Now, I confess that we heartless right-wing types have embroidered in bold letters the Marie Antoinette faux quote “Let them eat cake!” on the banners that hang from the rafters above our secret meetings. You know those gatherings in which we crusty old Dick Cheney wannabes wear tuxes and monocles, twirl dastardly mustaches and toast our Halliburton profits while swilling crude by the glass and singing the Simpsons’ “Stonecutters” song? “Who holds back the electric car? Who makes Steve Guttenberg a star? WE do! WE do!” So we are old-fashioned monarchists to the core. That’s what they keep telling me anyway. (Actually the right side of the aisle hasn’t been the wealthy side for a while—see Westfield’s own Haas/Booker fundraiser on Patch—but why pop a good political/media myth?) So we can be forgiven for lionizing Reagan et. al. and first lady Nancy’s penchant for the grandiosity of an Empress Dowager Cixi at White House balls.
But what do the die-hard Obama supporters have to say about private flights for dogs, multi-million-dollar vacations to places exotic, endless rounds of golf, hobnobbing with Hollywood glitterati and Wall Street money-men, Michelle’s over-the-top Spanish shopping sprees, etc. while their leader bemoans that we don’t have enough money in the till to even keep the “People’s House” open to said people? That it’s always been this way? That he is no more profligate than Bush (it always reflexively comes back to Bush it seems.) All true. BUT…
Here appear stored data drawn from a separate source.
(** * Semantic tables of the vtgate planner (package [semantics])

  A shallow embedding of the table-set algebra, the table descriptions, the
  dependency cache, the column-equality registry and the derived-table
  rewriter of [go/vt/vtgate/semantics], followed by the properties the
  specification states about them.

  Conventions of the embedding:
  - a [uint64] is a [Z] in [[0, 2^64)]; every operation that can leave the
    range is wrapped with [wrap] where the Go code wraps;
  - a Go [int] that only counts loop iterations (at most 64 of them) is a [nat];
  - a pointer to an AST node is the address of the node, a [positive]; pointer
    comparison is comparison of addresses;
  - a Go map that has been made is a [gmap]; a map whose key type is the
    interface [sqlparser.Expr] is keyed by what Go hashes, see [mapKey]; the
    nil map, which reads as the empty map and cannot be stored into, is a
    value of its own, see [ExprDependencies];
  - a method that mutates its receiver returns the new receiver;
  - a function that returns a value and an [error] returns a sum, [inl] with
    the value when the error is nil and [inr] with the error otherwise;
  - a call that can abort the goroutine returns an [Outcome]. *)

From Stdlib Require Import ZArith Lia Sorted.
From stdpp Require Import base option list gmap strings.

(** ** What a Go call ends in *)

(** [Returned a]: the call returned [a]. [Panicked msg]: the Go runtime (or an
  explicit [panic]) aborted the call. [OutOfFuel]: a loop of the embedding
  used up its iteration bound; the theorems show it does not happen on a
  [uint64]. *)
Inductive Outcome (A : Type) : Type :=
| Returned (a : A)
| Panicked (msg : string)
| OutOfFuel.
Arguments Returned {A} a.
Arguments Panicked {A} msg.
Arguments OutOfFuel {A}.

Definition bind {A B : Type} (m : Outcome A) (k : A -> Outcome B) : Outcome B :=
  match m with
  | Returned a => k a
  | Panicked msg => Panicked msg
  | OutOfFuel => OutOfFuel
  end.

Notation "'let*' x ':=' m 'in' k" := (bind m (fun x => k))
  (at level 10, x pattern, m at level 100, k at level 200, only parsing).

(** ** Errors ([vterrors]) *)

Inductive Code : Set := Code_INTERNAL | Code_INVALID_ARGUMENT.

Inductive State : Set := Undefined | NonUniqTable.

(** The value [vterrors.Errorf] and [vterrors.NewErrorf] build: a code, a state
  and the formatted message. *)
Record error : Set := mkError {
  err_code : Code;
  err_state : State;
  err_msg : string
}.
This administration was supposed to be different remember? Weren’t we “the ones we’ve been waiting for” to clean house? Now our own house is closed to us until further notice due to budget cuts. Yet a $7.6 million 10-acre Martha’s Vineyard estate owned by a Chicago businessman remains wide open to a certain President and his inner circle. And the best part is we get to pick up most of the tab! Alright! Seriously, is this the kind of “change” I am being asked to believe in as I cut ever larger checks to support our own Court of Versailles on the Potomac?*
Maybe my man Pete Townsend—a Brit probably bemusedly watching we Yanks come full circle into yearning for a monarchy from which we revolted nearly two and a half centuries ago—can donate the next campaign slogan for the “party of the little guy” when they coronate Hillary as their latest politically correct populist mirage. “Meet the new boss. Same as the old boss.” If there’s anything the commoners need to help curtail the steadily evolving and more detached ruling class in Washington, and its voracious appetite for the ever- dwindling public treasure, it’s yet another ruthlessly ambitious political insider hell bent on establishing a power dynasty to rival the much too un-American Kennedy and Bush families’ own disturbing reigns.
Then again, maybe this time will be different. Maybe her dog will fly coach? Somehow I doubt it.
That’s just my opinion…I could be wrong.
*(This is a semi-mixed metaphor I know but Buckingham Palace just doesn't seem decadent or indifferent enough to apply. Only the Sun King would do.)